The struggles of a fresher’s first Edinburgh winter

It’s really, really cold


After spending the entirety of September sending smug snapchats of the seemingly never-ending sunshine to your friends from home, it became clear within a matter of weeks that that was the end of that and you’ve been forced to retract your previous gleeful statements. Now that the gale-force winds have set in, pitying yourself gets that much easier.

Those cocky Arthur’s Seat instas from when the weather was bearable (but the wind was not)
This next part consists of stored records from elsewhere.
(* ===== verification/Sem.v ===== *)
(** * Semaphores (include/msem.h)

    A semaphore set is the list of its values, as the System V calls keep it.
    [semop] is one attempt of the system call; the wrappers of msem.h retry or
    give up on the errno it sets.  An attempt that fails for a reason of the
    kernel's own (an interrupted call, most of all) is an errno of the script
    [intr] that the wrapper meets before the attempt that reaches the set. *)

From S2P Require Import Prelude.

Definition SEMVMX : Z := 32767.
Definition EFBIG : Z := 27.

Inductive semop_result :=
| SemDone (sems : list Z)
| SemFail (errno : Z)
| SemSleep.

(** [semop] of one operation [op] on semaphore [n] of a set. *)
Definition semop (sems : list Z) (n op : Z) (nowait : bool) : semop_result :=
  match geti sems n with
  | None => SemFail EFBIG
  | Some v =>
      if SEMVMX <? v + op then SemFail ERANGE
      else if v + op <? 0 then (if nowait then SemFail EAGAIN else SemSleep)
      else SemDone (<[Z.to_nat n := v + op]> sems)
  end.

Fixpoint SemAdd (intr : list Z) (sems : list Z) (sem_num : Z) : Z * list Z :=
  match intr with
  | e :: intr' =>
      let rc := - e in
      if rc =? - EINTR then SemAdd intr' sems sem_num else (rc, sems)
  | [] =>
      match semop sems sem_num 1 true with
      | SemDone sems' => (0, sems')
      | SemFail e => (- e, sems)
      | SemSleep => (0, sems)
      end
  end.

(** [None]: the caller sleeps until the semaphore is raised. *)
Fixpoint SemReq (intr : list Z) (sems : list Z) (sem_num : Z) : option (Z * list Z) :=
  match intr with
  | e :: intr' =>
      if e =? - EINTR then SemReq intr' sems sem_num else Some (- e, sems)
  | [] =>
      match semop sems sem_num (-1) false with
      | SemDone sems' => Some (0, sems')
      | SemFail e => Some (- e, sems)
      | SemSleep => None
      end
  end.

Definition SemSetVal (sems : list Z) (sem_num val : Z) : Z * list Z :=
  if (0 <=? val) && (val <=? SEMVMX)
  then match seti sems sem_num val with
       | Some sems' => (0, sems')
       | None => (-1, sems)
       end
  else (-1, sems).

Definition SemGetVal (sems : list Z) (sem_num : Z) : Z :=
  default (-1) (geti sems sem_num).

(** [SemCreate] on the table of the existing sets, by key: the set's values and
    the return value, which is the key as the set's identifier. *)
Definition SemCreate (tbl : list (Z * list Z)) (SemKey SemNum : Z) : Z * list (Z * list Z) :=
  match List.find (fun p => fst p =? SemKey) tbl with
  | None => (SemKey, (SemKey, replicate (Z.to_nat SemNum) 0) :: tbl)
  | Some (_, sems) =>
      if SemNum <=? zlen sems then (SemKey, tbl) else (- 17, tbl)
  end.

(** A set whose values the kernel can hold. *)
Definition sems_ok (sems : list Z) : Prop := Forall (fun v => 0 <= v <= SEMVMX) sems.

Section SemFacts.
Implicit Types (sems : list Z) (n v : Z).

Lemma sems_ok_geti sems n v : sems_ok sems -> geti sems n = Some v -> 0 <= v <= SEMVMX.
Proof.
  unfold geti. destruct (0 <=? n); [|done]. intros Hok ?.
  unfold sems_ok in Hok. rewrite Forall_lookup in Hok. eauto.
Qed.

Lemma SemAdd_interrupted k sems n :
  SemAdd (replicate k EINTR) sems n = SemAdd [] sems n.
Proof. induction k as [|k IH]; [done|]. exact IH. Qed.

Lemma SemAdd_spec sems n v :
  sems_ok sems -> geti sems n = Some v ->
  SemAdd [] sems n =
    (if v <? SEMVMX then (0, <[Z.to_nat n := v + 1]> sems) else (- ERANGE, sems)).
Proof.
  intros Hok Hv. cbn. unfold semop. rewrite Hv.
  pose proof (sems_ok_geti _ _ _ Hok Hv).
  unfold SEMVMX in *. zcase; done.
Qed.

Lemma SemReq_spec sems n v :
  sems_ok sems -> geti sems n = Some v ->
  SemReq [] sems n =
    (if 0 <? v then Some (0, <[Z.to_nat n := v - 1]> sems) else None).
Proof.
  intros Hok Hv. cbn. unfold semop. rewrite Hv.
  pose proof (sems_ok_geti _ _ _ Hok Hv).
  unfold SEMVMX in *. zcase; done.
Qed.

Lemma sems_ok_insert sems i v : sems_ok sems -> 0 <= v <= SEMVMX -> sems_ok (<[i := v]> sems).
Proof. intros. by apply Forall_insert. Qed.

End SemFacts.

#[export] Hint Resolve sems_ok_insert : cmem.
Woken up by the wind and rain, it’s inevitable that everyone’s in an even worse mood than they were on sunny mornings, and having to don about eight layers before leaving halls doesn’t improve the situation, especially when you’re forced to take them all off again due to intense sweating when you get to your stuffy tutorial room – that’s if you haven’t already been knocked off your bike on the way in.

To make matters worse, not only do friends at Southern unis get great enjoyment out of offering their  concern, but they also refuse to visit until Spring, by which time no-one’s even in Edinburgh anymore.

And even though it’s pouring pretty much every day, wearing a hood or using an umbrella becomes more or less pointless, because they either fly off your head or get broken by the wind, leaving your hair in a straggly, wet mess at all times.

RIP umbrella

Oh, and you can’t find your way back to halls because the fog is so ridiculous.

September Vs November

Even if you wake up feeling full of energy and ready to take on Hector’s House or finally make it to Hive, by the end of the day, it’s so freezing and you’re so wet that going out no longer becomes an option and you gradually find yourself becoming a recluse and hibernating.

And when you do go out, you’re all set with a puffa and a scarf

Just when you think music might be the only antidote to those feels, when you leave George Square after a long day and it’s dark and pouring, your headphones fly out of your ears (thanks, once again, to the wind), and you’re forced to resign yourself to a walk home filled only with the sound of your own self-pitying thoughts.

So, as much as anyone would like to say they wouldn’t have Edinburgh any other way, frankly, they probably would.